Michael Curtiz, William Keighley (1938)
It’s always fair weather in Warner Bros’ The Adventures of Robin Hood. The quality of light in Sherwood Forest – the sunlight filtered through the trees – is magically nostalgic. It evokes the world of your childhood when you first read Robin Hood stories – or, at least, what you now feel that childhood world was like. (A memory that’s more definitely genuine: as a young boy, I found Robin particularly accessible because our next-door neighbours’ surname was Hood.) The ornate script and graphic curlicues of the opening credits and scene-setting legends have a quality that’s heraldic in both senses of the word: the whole lustrously Technicolored movie turns out to be like a richly illustrated old storybook come to life (or – again – how you like to imagine such a book). Antiquated phrases such as ‘splendidly caparisoned in gold and scarlet’ are given new meaning through what Hollywood put on the screen here: the colouring of the costumes (by Milo Anderson) is often intensely gorgeous. Some of the compositions also suggest art-historical references though, needless to say, I can’t identify the specific paintings in question …
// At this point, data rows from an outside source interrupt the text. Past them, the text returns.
Lemma z_string_ok check : schema_ok (z_string check).
Proof. intros [] w; try done. cbn. destruct (check s); [|done]. intros [= <-]. apply closed_str. Qed.
Lemma z_number_ok check : schema_ok (z_number check).
Proof. intros [] w; try done. cbn. destruct (check z); [|done]. by intros [= <-]. Qed.
Lemma z_boolean_ok : schema_ok z_boolean.
Proof. intros [] w; try done. by intros [= <-]. Qed.
Lemma z_null_ok : schema_ok z_null.
Proof. intros [] w; try done. by intros [= <-]. Qed.
Lemma z_literal_ok x : json_ok x = true -> schema_ok (z_literal x).
Proof. intros Hx v w. unfold z_literal. destruct (eqb v x) eqn:E; [|done]. rewrite eqb_eq in E. subst v. by intros [= <-]. Qed.
Lemma z_union_ok a b : schema_ok a -> schema_ok b -> schema_ok (z_union a b).
Proof. intros Ha Hb v w. unfold z_union. destruct (a v) eqn:E; [intros [= <-]; by eapply Ha|apply Hb]. Qed.
Lemma z_nullable_ok s : schema_ok s -> schema_ok (z_nullable s).
Proof. apply z_union_ok, z_null_ok. Qed.
Lemma z_refine_ok s test : schema_ok s -> schema_ok (z_refine s test).
Proof.
  intros Hs v w. unfold z_refine. destruct (s v) eqn:E; [|done]. destruct (test _); [|done].
  intros [= <-]. by eapply Hs.
Qed.
Lemma parse_all_ok s l ws : schema_ok s -> parse_all s l = Some ws -> forallb P l = true -> forallb json_ok ws = true.
Proof.
  intros Hs. revert ws. induction l as [|v l IH]; intros ws; cbn; [by intros [= <-]|].
  destruct (s v) as [w|] eqn:E; [|done]. destruct (parse_all s l) as [ws'|]; [|done]. intros [= <-].
  rewrite andb_true_iff. intros [Hv Hl]. cbn. rewrite (Hs _ _ E Hv). exact (IH _ eq_refl Hl).
Qed.
Lemma parse_all_length s l ws : parse_all s l = Some ws -> length ws = length l.
Proof.
  revert ws. induction l as [|v l IH]; intros ws; cbn; [by intros [= <-]|].
  destruct (s v); [|done]. destruct (parse_all s l); [|done]. intros [= <-]. cbn. by rewrite IH.
Qed.
Lemma z_array_ok s check : schema_ok s -> schema_ok (z_array s check).
Proof.
  intros Hs v w. destruct v as [| | | |l|]; try done. cbn [z_array]. destruct (check _); [|done].
  destruct (parse_all s l) as [ws|] eqn:E; [|done]. intros [= <-] Hl%closed_arr. by eapply parse_all_ok.
Qed.

Lemma obj_get_closed k l v : P (JObj l) = true -> obj_get k l = Some v -> P v = true.
Proof.
  intros Hl%closed_obj. induction l as [|[k' v'] l IH]; [done|]. cbn [forallb obj_get fst snd] in *.
  apply andb_true_iff in Hl as [Hv Hl]. destruct (eqb k' k); [by intros [= <-]|auto].
Qed.
(** The keys of a schema: distinct, and none an array index. *)
Definition properties_keys_ok (ps : list property) : bool := keys_ok (map (fun p => (p.1.1, JNull)) ps).
Definition properties_ok (ps : list property) : Prop :=
  properties_keys_ok ps = true /\ Forall (fun p => schema_ok p.2) ps.

Lemma parse_properties_sub ps l ws : parse_properties ps l = Some ws -> sublist ws.*1 ps.*1.*1.
Proof.
  revert ws. induction ps as [|[[k o] s] ps IH]; intros ws; cbn [parse_properties].
  { intros [= <-]. apply sublist_nil. }
  destruct (obj_get k l) as [v|].
  - destruct (s v); [|done]. destruct (parse_properties ps l); [|done]. intros [= <-].
    cbn. by apply sublist_skip, IH.
  - destruct o; [|done]. intros E. cbn. by apply sublist_cons, IH.
Qed.
Lemma z_object_ok ps : properties_ok ps -> schema_ok (z_object ps).
Proof.
  intros [Hk Hs] v w. destruct v as [| | | | |l]; try done. cbn [z_object].
  destruct (parse_properties ps l) as [ws|] eqn:E; [|done]. intros [= <-] Hl.
  change (keys_ok ws && forallb (fun kv => json_ok kv.2) ws = true). apply andb_true_iff. split.
  - pose proof (parse_properties_sub _ _ _ E) as Hsub. unfold properties_keys_ok, keys_ok in *.
    replace ((map (fun p : property => (p.1.1, JNull)) ps).*1) with (ps.*1.*1) in Hk
      by (rewrite <- !list_fmap_compose; done).
    apply andb_true_iff in Hk as [Hn Hf]. apply bool_decide_eq_true in Hn. apply andb_true_iff. split.
    + apply bool_decide_eq_true. by eapply sublist_NoDup; [exact Hn|].
    + apply forallb_Forall' in Hf. apply forallb_Forall'. rewrite Forall_forall in *. intros k Hin. apply Hf. by eapply elem_of_sublist.
  - clear Hk. revert ws E. induction Hs as [|[[k o] s] ps Hs Hps IH]; intros ws; cbn [parse_properties].
    { by intros [= <-]. }
    destruct (obj_get k l) as [v|] eqn:Ev.
    + destruct (s v) as [w|] eqn:Ew; [|done]. destruct (parse_properties ps l) as [ws'|]; [|done].
      intros [= <-]. cbn [forallb snd]. rewrite (Hs _ _ Ew) by by eapply obj_get_closed. by apply IH.
    + destruct o; [|done]. apply IH.
Qed.
Lemma z_strict_ok ps : properties_ok ps -> schema_ok (z_strict ps).
Proof.
  intros Hps v w. destruct v as [| | | | |l]; try done. cbn [z_strict]. destruct (forallb _ l); [|done].
  by apply z_object_ok.
Qed.
End schemas.

Lemma z_custom_ok test : schema_ok json_ok (z_custom test).
Proof. intros v w. unfold z_custom. destruct (test v); [|done]. by intros [= <-]. Qed.

(** Every schema that is a composition of the combinators. *)
Ltac solve_schema_ok :=
  repeat first
    [ apply z_strict_ok; [apply _|split; [vm_compute; reflexivity|]]
    | apply z_object_ok; [apply _|split; [vm_compute; reflexivity|]]
    | apply Forall_cons_2; [cbn [snd]|] | apply List.Forall_nil
    | apply z_string_ok; apply _ | apply z_number_ok | apply z_boolean_ok | apply z_null_ok
    | apply z_nullable_ok | apply z_array_ok; [apply _|] | apply z_refine_ok | apply z_custom_ok
    | apply z_literal_ok; vm_compute; reflexivity ].

(** Parts of a well-formed value. *)
Lemma obj_get_json_ok k l v : json_ok (JObj l) = true -> obj_get k l = Some v -> json_ok v = true.
Proof. apply obj_get_closed, _. Qed.
Lemma sub_field_json_ok k v : json_ok v = true -> json_ok (sub_field k v) = true.
Proof.
  intros Hv. unfold sub_field, field. destruct v as [| | | | |l]; try done.
  destruct (obj_get k l) as [w|] eqn:E; [|done]. by eapply obj_get_json_ok.
Qed.
Lemma str_field_units k v : json_ok v = true -> forallb unit_ok (str_field k v) = true.
Proof.
  intros Hv%(sub_field_json_ok k). unfold str_field. unfold sub_field in Hv.
  by destruct (field k v) as [[]|].
Qed.

(** ** Updating a member of an object *)
Lemma obj_get_has k l : obj_has k l = true <-> exists v, obj_get k l = Some v.
Proof.
  unfold obj_has. induction l as [|[k' v] l IH]; cbn; [split; [done|by intros [? ?]]|].
  destruct (eqb k' k); cbn; [|exact IH]. split; [by exists v|done].
Qed.
Lemma obj_replace_keys k v l : (obj_replace k v l).*1 = l.*1.
Proof. induction l as [|[k' v'] l IH]; [done|]. cbn. destruct (eqb k' k); cbn; by rewrite ?IH. Qed.
Lemma obj_get_replace k v l : obj_has k l = true -> obj_get k (obj_replace k v l) = Some v.
Proof.
  unfold obj_has. induction l as [|[k' v'] l IH]; [done|]. cbn. destruct (eqb k' k) eqn:E; cbn; rewrite E; [done|].
  exact IH.
Qed.
Lemma obj_get_replace_ne k k' v l : k' <> k -> obj_get k' (obj_replace k v l) = obj_get k' l.
Proof.
  intros Hne. induction l as [|[j w] l IH]; [done|]. cbn. destruct (eqb j k) eqn:E; cbn.
  - apply eqb_eq in E as ->. by rewrite (proj2 (eqb_neq k k')) by done.
  - by rewrite IH.
Qed.
Lemma obj_get_last_ne k k' v l : k' <> k -> obj_get k' (l ++ [(k, v)]) = obj_get k' l.
Proof.
  intros Hne. induction l as [|[j w] l IH]; cbn; [by rewrite (proj2 (eqb_neq k k'))|]. by rewrite IH.
Qed.
Section update.
Context (k : jstr) (Hk : is_index k = false).

Lemma obj_get_set_eq v l : obj_get k (obj_set k v l) = Some v.
Proof using Hk.
  unfold obj_set. rewrite Hk. destruct (obj_has k l) eqn:E; [by apply obj_get_replace|].
  apply obj_get_last. by apply obj_has_false.
Qed.
Lemma obj_get_set_ne k' v l : k' <> k -> obj_get k' (obj_set k v l) = obj_get k' l.
Proof using Hk.
  intros Hne. unfold obj_set. rewrite Hk.
  destruct (obj_has k l); [by apply obj_get_replace_ne|by apply obj_get_last_ne].
Qed.
Lemma obj_replace_same v l : obj_get k l = Some v -> obj_replace k v l = l.
Proof using.
  induction l as [|[j w] l IH]; [done|]. cbn. destruct (eqb j k); [by intros [= ->]|]. intros E. by rewrite IH.
Qed.
Lemma obj_set_again v l : obj_set k v (obj_set k v l) = obj_set k v l.
Proof using Hk.
  pose proof (obj_get_set_eq v l) as E. set (l' := obj_set k v l) in *.
  unfold obj_set. rewrite (proj2 (obj_get_has k l') (ex_intro _ _ E)). by apply obj_replace_same.
Qed.
Lemma obj_set_json_ok v l :
  forallb unit_ok k = true -> json_ok v = true -> json_ok (JObj l) = true -> json_ok (JObj (obj_set k v l)) = true.
Proof using Hk.
  intros Hu Hv.
  change (keys_ok l && forallb (fun kv => json_ok kv.2) l = true ->
          keys_ok (obj_set k v l) && forallb (fun kv => json_ok kv.2) (obj_set k v l) = true).
  unfold obj_set. rewrite Hk. intros [Hl Hf]%andb_true_iff. apply andb_true_iff. unfold keys_ok in *.
  apply andb_true_iff in Hl as [Hn Hl]. apply bool_decide_eq_true in Hn.
  destruct (obj_has k l) eqn:E.
  - rewrite obj_replace_keys, Hl, (bool_decide_eq_true_2 _ Hn). split; [done|]. clear E Hn Hl.
    induction l as [|[j w] l IH]; [done|]. cbn [obj_replace forallb snd] in *. apply andb_true_iff in Hf as [Hw Hf].
    destruct (eqb j k); cbn [forallb snd]; [by rewrite Hv, Hf|]. by rewrite Hw, IH.
  - apply obj_has_false in E. rewrite fmap_app, forallb_app, forallb_app, Hl, Hf. cbn. rewrite Hk, Hu, Hv.
    split; [|done]. rewrite andb_true_r. apply bool_decide_eq_true. apply NoDup_app. split; [done|].
    split; [|apply NoDup_singleton]. intros x Hx ->%list_elem_of_singleton. done.
Qed.
End update.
The action sequences – mainly fights but including other contests too (Robin’s first encounter with Little John on the bridge, the archery competition) – function rather as the song-and-dance highlights in a musical: these set pieces are splendidly choreographed. The alliance of Claude Rains’ Prince John (would-be usurper to the absent Richard the Lionheart’s throne), Basil Rathbone’s Sir Guy of Gisbourne and Melville Cooper’s Sheriff of Nottingham also invite musical analogy: they’re like an orchestra section in supplying complementary notes of malignity and cravenness. The picture’s score, by Erich Wolfgang Korngold, is justly famous (and, as Neil Brand explained in his 2013 BBC 4 series Sound of Cinema: The Music that Made the Movies, proved highly influential on later generations of film-music composers). Because Errol Flynn is legendary in swashbuckling roles, it’s interesting, watching him as Robin, to be reminded that Flynn isn’t all about imposing physique and light-on-his-feet athleticism: he has a mobile, humorous face and a voice which, although it’s not greatly expressive, is supple enough to keep self-conscious heroism at a safe distance. As Maid Marian, Olivia de Havilland is very beautiful, able to suggest plenty going on behind the wimple and, characteristically, a little bossy: the combination is a delight. Patric Knowles’s Will Scarlett is upstaged by his outfit and it’s rather an anti-climax when Ian Hunter’s King Richard removes his ‘disguise’; but other supporting performances – especially from Alan Hale (Little John), Eugene Pallette (Friar Tuck) and Herbert Mundin (Mutch) – more than compensate. Marian’s maid Bess is played by Una O’Connor and Marian’s horse by an uncredited animal called (at the time) Golden Cloud. This was one of the first movie roles for a future equine celebrity: Roy Rogers’ Trigger.
Although Michael Curtiz and William Keighley shared the directing credit, the former actually took over from the latter. The screenplay, ‘based upon ancient Robin Hood legends’, was by Norman Reilly Raine and Seton I Miller. The cinematographers were Tony Gaudio, Sol Polito and W Howard Greene. Korngold, Ralph Dawson (film editing) and Carl Jules Weyl (art direction) all won Oscars. The film is a triumph of secure and appealing tone. All concerned – behind the camera and in front of it – are aware of telling a tall story in a broad style: they do the job so wholeheartedly and sympathetically that The Adventures of Robin Hood is irresistibly cheering.